I find the number for order=random surprisingly high.
personally, I use order=random in the advanced search because generally I see from there more diversity (whether I use it for translating sentences or for tagging existing ones), since, in a general way, sorting by word order might present similar patterns (which I use whenever I want to translate or tag the same pattern)
I use the "fewer words first" mode when I use tatoeba to actually find a way to translate something, and the "random" mode when searching for sentences to translate.
If I need exact matches, I still use "fewer words first", but also the syntax like ="gesundheit"
I've extracted the stats since January 2018 to have a broader view on advanced search usage:
I would have thought that the order=random was high because it's the default option on the "Translate sentences" page, but it was high even before.
November 2018 is when we changed the default option on the "Translate sentences" from "created" to "modified" to "random" (cf. https://github.com/Tatoeba/tatoeba2/issues/1351). It's actually interesting to see how that influenced the order=created and order=modified.
I'm not sure why the "random" option spiked so much in March...
But in any case, there has been a few months where the advanced search was used more often with order=random than with order=words, even though order=words is the default.
Very interesting! Based on this data, I suggest that we ditch order=created and modify the "relevance" algorithm to randomize results within exact matches and LCS matches.
Yes, we can definitely introduce randomness into the "relevance" algorithm. At the very least we can experiment with it for a month or two, see if anyone complains and then can check against the analytics to see if we do keep it like that or not.
I'm not entirely sure about removing order=created, but I cannot think of a use case where ordering by created does something more useful than ordering by modified. I can only think of one inconvenience: if someone has bookmarked or has shared links to search results with order=created, those links would not work as initially intended anymore. I don't think that's a blocking issue for ditching order=created though, considering how little it is used.

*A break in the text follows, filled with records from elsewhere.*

Lemma no_nested_blocks_example :
  exists st2 out2,
    for_lines (mkstate true true)
      (map lit ["a ("; "  b ((,"; ""]%string ++ [lit ") ("])
    = Ok (st2, out2)
    /\ inside_columns st2 = false.
Proof.
  apply (no_nested_blocks (mkstate true true)
           (map lit ["a ("; "  b ((,"; ""]%string) (lit ") (")).
  - reflexivity.
  - repeat constructor.
    + exists (lit "a ("). split; [exists (lit "a (")|]; vm_compute; reflexivity.
    + exists (lit "  b ((,"). split; [exists (lit "b ((,")|];
        vm_compute; reflexivity.
    + exists []. split; [exists []|]; vm_compute; reflexivity.
  - exists (lit ") ("). split; [exists (lit ") (")|]; vm_compute; reflexivity.
Defined.

(** ** The earlier form of the loop

    [move_commas_to_start] treats a column line and a closing line as
    [format] does, as long as the line does not end with an opening
    parenthesis; such a line is passed on as it is, in any state. *)

Lemma move_commas_column_line (st : state) (line : str) :
  inside_columns st = true ->
  endswith (strip line) (lit "(") = false ->
  move_commas_step st line
  = if startswith (strip line) (lit ")")
    then (mkstate false (first_column st), [line])
    else column_line st line.
Proof.
  intros Hin He. unfold move_commas_step, column_line. rewrite He, Hin.
  destruct (startswith (strip line) (lit ")")); [reflexivity|].
  rewrite sub_trailing_comma, indent_of_lstrip.
  destruct (first_column st); reflexivity.
Qed.

Lemma move_commas_open_line (st : state) (line : str) :
  endswith (strip line) (lit "(") = true ->
  move_commas_step st line = (mkstate true (first_column st), [line]).
Proof. intros He. unfold move_commas_step. rewrite He. reflexivity. Qed.

(** ** Formatting a formatted text again *)

Lemma str_eqb_eq (a : str) : forall b, str_eqb a b = true -> a = b.
Proof.
  induction a as [|x a IH]; intros [|y b] H; try discriminate; [reflexivity|].
  simpl in H. apply andb_prop in H as [Hx H].
  apply ascii_eqb_eq in Hx. subst y. f_equal. auto.
Qed.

[not needed anymore- removed by CK]
May I ask what is your use case?
Reproducible randomness is certainly possible from a mathematical/cryptographic point of view. You do need to think carefully about whether it's possible to reverse-engineer personal information from generated pseudo-random (permalink) seeds, though.
[not needed anymore- removed by CK]
Thanks. I reverted it back to normal.
An alternative sorting algorithm would be sorting by "vote". I remember once I read in the discussions on the wall that there was a suggestion to implement a voting system ( positive or negative vote) that permits the users to vote the sentences: here are some advantages:
1- Good sentences or high quality sentences (in any sense you consider) are likely to have more positive votes
2- Bad sentences are likely to have more negative votes
In this way, we can have an alternative sorting algorithm (not necessarily for the default sorting, but just an alternative sorting).
This would be more relevant when there are more people rating sentences. If implementation is not difficut, then one could, of course, do it already now, even though most sentences have between zero and two ratings of any kind.
Also, sometimes one might want to see bad sentences (to fix them or neutralize them). This is not really a concern with the default search, but might be with custom searching.